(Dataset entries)
----

(** The printer on one character. *)
Lemma escape_one c s : 1 <= c < 128 -> escape_string (c :: s) = escape_char c ++ escape_string s.
Proof. intros Hc. cbn [escape_string]. by rewrite (proj1 (one_byte c Hc)), (proj2 (one_byte c Hc)). Qed.
Lemma escape_two c0 c1 s : 194 <= c0 < 224 -> continuation c1 ->
  escape_string (c0 :: c1 :: s) = 92 :: 117 :: fmt_04X ((c0 - 192) * 64 + (c1 - 128)) ++ escape_string s.
Proof.
  intros H0 H1. rewrite <- wchar2_value by done. remember (c1 :: s) as s1 eqn:E. cbn [escape_string].
  subst s1. cbn [char_at hd next]. by rewrite (proj1 (lead_two c0 H0)), (proj2 (lead_two c0 H0)), (proj1 (cont_byte c1 H1)).
Qed.
Lemma escape_three c0 c1 c2 s : 224 <= c0 < 240 -> continuation c1 -> continuation c2 ->
  escape_string (c0 :: c1 :: c2 :: s) =
  92 :: 117 :: fmt_04X ((c0 - 224) * 4096 + (c1 - 128) * 64 + (c2 - 128)) ++ escape_string s.
Proof.
  intros H0 H1 H2. rewrite <- wchar3_value by done. remember (c1 :: c2 :: s) as s1 eqn:E. cbn [escape_string].
  subst s1. cbn [char_at hd next].
  by rewrite (lead_three c0 H0), (proj1 (cont_byte c1 H1)), (proj1 (cont_byte c2 H2)).
Qed.

(** The decoder on one escape. *)
Section decoder.
  Context {S : Type}.
Lemma unescape_u w rest (s : S) (Q : option (list Z) -> S -> Prop) : 0 <= w < 65536 ->
  wp no_err (unescape 34 rest) (fun r s' => Q (prepend (c_string (utf8_of w)) r) s') s ->
  wp no_err (unescape 34 (92 :: 117 :: fmt_04X w ++ rest)) Q s.
Proof.
  intros Hw Hk. destruct (fmt_digits w Hw) as (a & b & c & d & -> & Ha & Hb & Hc & Hd & Hwd).
  pose proof (unicode_digits a b c d Ha Hb Hc Hd) as Hu. rewrite <- Hwd in Hu.
  destruct (hex_back a Ha) as (_ & Xa & _), (hex_back b Hb) as (_ & Xb & _),
    (hex_back c Hc) as (_ & Xc & _), (hex_back d Hd) as (_ & Xd & _).
  set (h1 := hex_digit a) in *. set (h2 := hex_digit b) in *. set (h3 := hex_digit c) in *. set (h4 := hex_digit d) in *.
  cbn [unescape app]. change (92 =? 34) with false. change (92 =? 92) with true.
  change (single_escape 117) with (@None Z). change (117 =? 117) with true. cbv iota.
  rewrite Xa, Xb, Xc, Xd. cbn [andb]. wp_step. rewrite Hu. apply utf8_wp. fold (utf8_of w).
  wp_step. eapply wp_mono; [exact Hk|]. intros r s' HQ. by wp_step.
Qed.
Lemma unescape_one c rest (s : S) (Q : option (list Z) -> S -> Prop) : 1 <= c < 128 ->
  wp no_err (unescape 34 rest) (fun r s' => Q (prepend [c] r) s') s ->
  wp no_err (unescape 34 (escape_char c ++ rest)) Q s.
Proof.
  intros Hc Hk. unfold escape_char.
  assert (forall e ch, single_escape e = Some ch ->
    wp no_err (unescape 34 rest) (fun r s' => Q (prepend [ch] r) s') s ->
    wp no_err (unescape 34 (92 :: e :: rest)) Q s) as Hesc.
  { intros e ch He Hk'. cbn [unescape]. change (92 =? 34) with false. change (92 =? 92) with true. cbv iota.
    rewrite He. wp_step. eapply wp_mono; [exact Hk'|]. intros r s' HQ. by wp_step. }
  destruct (Z.eqb_spec c 34) as [->|N1]; [by apply (Hesc 34 34)|].
  destruct (Z.eqb_spec c 92) as [->|N2]; [by apply (Hesc 92 92)|].
  destruct (Z.eqb_spec c 8) as [->|N3]; [by apply (Hesc 98 8)|].
  destruct (Z.eqb_spec c 10) as [->|N4]; [by apply (Hesc 110 10)|].
  destruct (Z.eqb_spec c 13) as [->|N5]; [by apply (Hesc 114 13)|].
  destruct (Z.eqb_spec c 9) as [->|N6]; [by apply (Hesc 116 9)|].
  cbn [app unescape]. rewrite (proj2 (Z.eqb_neq c 34)), (proj2 (Z.eqb_neq c 92)) by done.
  wp_step. eapply wp_mono; [exact Hk|]. intros r s' HQ. by wp_step.
Qed.
Lemma unescape_text t (s : S) : text_of t ->
  wp no_err (unescape 34 (escape_string t ++ [34])) (fun r s' => r = Some t /\ s' = s) s.
Proof.
  induction 1 as [|c t Hc Ht IH|c0 c1 t H0 H1 Ht IH|c0 c1 c2 t H0 H1 H2 Hl Ht IH].
  - done.
  - rewrite escape_one, <- app_assoc by done. apply unescape_one; [done|].
    eapply wp_mono; [exact IH|]. by intros r s' [-> ->].
  - rewrite escape_two by done. cbn [app]. rewrite <- app_assoc.
    apply unescape_u; [unfold continuation in *; lia|].
    eapply wp_mono; [exact IH|]. intros r s' [-> ->]. by rewrite utf8_two.
  - rewrite escape_three by done. cbn [app]. rewrite <- app_assoc.
    apply unescape_u; [unfold continuation in *; lia|].
    eapply wp_mono; [exact IH|]. intros r s' [-> ->]. by rewrite utf8_three.
Qed.
End decoder.
(** Fuel equal to the number of the value's tokens is enough. *)
Lemma value_back (o : obj_t) n : printable o -> reads_back (parse_value (S n)) (S n) o.
Proof.
  revert n. induction o as [v|s|d IH|l IH|v|v|] using qobject_nested_ind; intros n Hp; inversion Hp; subst.
  - by apply reads_int.
  - by apply reads_string.
  - apply entries_Forall in IH. rename select (Forall _ (entries d)) into Hent.
    intros ts rest E Hl. pose proof E as E'. rewrite toks_dict in E'.
    apply view_cons in E' as (t & ts' & -> & Ht & E'). cbn [app length] in *.
    apply parse_value_object. eapply wp_mono.
    + apply (object_back (parse_value n) n n); [|exact E|lia|lia]. apply Forall_forall. intros [k v] Hin.
      pose proof (proj1 (Forall_forall _ _) IH _ Hin) as IHv.
      pose proof (proj1 (Forall_forall _ _) Hent _ Hin) as [Hk Hv]. cbn [fst snd] in *.
      destruct n as [|n];
        [exfalso; destruct ts'; [symmetry in E'; by apply app_eq_nil in E' as [_ [=]]|cbn in Hl; lia]|].
      apply pair_back_ok; [by apply reads_string|by apply IHv].
    + intros r s [-> ->]. done.
  - rename select (Forall printable l) into Hpl.
    intros ts rest E Hl. pose proof E as E'. rewrite toks_list in E'.
    apply view_cons in E' as (t & ts' & -> & Ht & E'). cbn [app length] in *.
    apply parse_value_array; [done|]. eapply wp_mono.
    + apply (array_back (parse_value n) n n); [| |exact E|lia|lia].
      * apply Forall_forall. intros x Hx. destruct n as [|n];
        [exfalso; destruct ts'; [symmetry in E'; by apply app_eq_nil in E' as [_ [=]]|cbn in Hl; lia]|].
        apply (proj1 (Forall_forall _ _) IH x Hx). by apply (proj1 (Forall_forall _ _) Hpl).
      * intros x Hx. apply value_head. by apply (proj1 (Forall_forall _ _) Hpl).
    + intros r s [-> ->]. done.
  - by apply reads_bool.
Qed.
(* ===== verification/PhysPages.v ===== *)
(** * PhysPages: what registering memory does to the page table

    The abstract view of the table is the partial map [mapping] from page numbers to the
    pair of the offset and region offset of the page; a page that was never registered
    and one registered as IO_MEM_UNASSIGNED are both absent from it.  Looking a page up,
    allocating its table and registering a range of whole pages are shown on that view. *)
From S2P Require Import Prelude Physmem.
From stdpp Require Import sets.
#[local] Open Scope Z_scope.

(** ** Arithmetic of pages *)
Lemma page_off_mod x : page_off x = x mod 1024.
Proof. unfold page_off. change (TARGET_PAGE_SIZE - 1) with (Z.ones 10). by rewrite Z.land_ones. Qed.
Lemma page_down_mod x : fits 64 x -> page_down x = x - x mod 1024.
Proof.
  intros Hx. unfold page_down.
  assert (Z.land x (wrap 64 (Z.lnot (TARGET_PAGE_SIZE - 1))) = Z.ldiff x (Z.ones 10)) as ->.
  { apply Z.bits_inj'. intros i Hi.
    rewrite Z.land_spec, wrap_testbit, Z.ldiff_spec, Z.lnot_spec by lia.
    destruct (Z.ltb_spec i 64); [done|]. rewrite (fits_testbit 64 x i) by done. done. }
  rewrite Z.ldiff_ones_r by lia.
  rewrite Z.shiftl_mul_pow2, Z.shiftr_div_pow2 by lia. change (2 ^ 10) with 1024.
  pose proof (Z.div_mod x 1024). lia.
Qed.
Lemma page_number x : Z.shiftr x TARGET_PAGE_BITS = x / 1024.
Proof. by rewrite Z.shiftr_div_pow2. Qed.

(** The indices of a page number in the two levels. *)
Definition page_index (n : Z) : Z * Z :=
  (Z.land (Z.shiftr n L2_BITS) (L1_SIZE - 1), Z.land n (L2_SIZE - 1)).
Lemma page_index_mod n : page_index n = ((n / 1024) mod 4096, n mod 1024).
Proof.
  unfold page_index. change (L1_SIZE - 1) with (Z.ones 12). change (L2_SIZE - 1) with (Z.ones 10).
  by rewrite !Z.land_ones, Z.shiftr_div_pow2.
Qed.
Lemma page_index_inj m n : page_index m = page_index n <-> m mod 2 ^ 22 = n mod 2 ^ 22.
Proof.
  rewrite !page_index_mod. change (2 ^ 22) with (1024 * 4096). rewrite !Z.rem_mul_r by lia. split.
  - by intros [= -> ->].
  - intros H.
    assert (m mod 1024 = n mod 1024 /\ (m / 1024) mod 4096 = (n / 1024) mod 4096) as [-> ->]; [|done].
    pose proof (Z.mod_pos_bound m 1024). pose proof (Z.mod_pos_bound n 1024). lia.
Qed.

(** ** The view of the table *)
Definition pages_wf (s : physmem) : Prop :=
  length (l1_phys_map s) = 4096%nat /\
  Forall (fun o => forall l, o = Some l -> length l = 1024%nat) (l1_phys_map s).
Definition desc_at (s : physmem) (n : Z) : option PhysPageDesc := page_desc s (page_index n).
Definition mapping (s : physmem) (n : Z) : option (Z * Z) :=
  d ← desc_at s n;
  if phys_offset d =? IO_MEM_UNASSIGNED then None else Some (phys_offset d, region_offset d).
Definition same_page (m n : Z) : bool := m mod 2 ^ 22 =? n mod 2 ^ 22.
Definition with_l1 (s : physmem) (l1 : list (option (list PhysPageDesc))) : physmem := s <| l1_phys_map := l1 |>.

----

=== WORK TO COMPLETE ===
Your task is to retype the entries verbatim, starting with the line that holds "End decoder." and stopping after the line that holds "Hx. destruct n as [|n];".

=== RESPONSE BELOW ===
End decoder.
(** Fuel equal to the number of the value's tokens is enough. *)
Lemma value_back (o : obj_t) n : printable o -> reads_back (parse_value (S n)) (S n) o.
Proof.
  revert n. induction o as [v|s|d IH|l IH|v|v|] using qobject_nested_ind; intros n Hp; inversion Hp; subst.
  - by apply reads_int.
  - by apply reads_string.
  - apply entries_Forall in IH. rename select (Forall _ (entries d)) into Hent.
    intros ts rest E Hl. pose proof E as E'. rewrite toks_dict in E'.
    apply view_cons in E' as (t & ts' & -> & Ht & E'). cbn [app length] in *.
    apply parse_value_object. eapply wp_mono.
    + apply (object_back (parse_value n) n n); [|exact E|lia|lia]. apply Forall_forall. intros [k v] Hin.
      pose proof (proj1 (Forall_forall _ _) IH _ Hin) as IHv.
      pose proof (proj1 (Forall_forall _ _) Hent _ Hin) as [Hk Hv]. cbn [fst snd] in *.
      destruct n as [|n];
        [exfalso; destruct ts'; [symmetry in E'; by apply app_eq_nil in E' as [_ [=]]|cbn in Hl; lia]|].
      apply pair_back_ok; [by apply reads_string|by apply IHv].
    + intros r s [-> ->]. done.
  - rename select (Forall printable l) into Hpl.
    intros ts rest E Hl. pose proof E as E'. rewrite toks_list in E'.
    apply view_cons in E' as (t & ts' & -> & Ht & E'). cbn [app length] in *.
    apply parse_value_array; [done|]. eapply wp_mono.
    + apply (array_back (parse_value n) n n); [| |exact E|lia|lia].
      * apply Forall_forall. intros x Hx. destruct n as [|n];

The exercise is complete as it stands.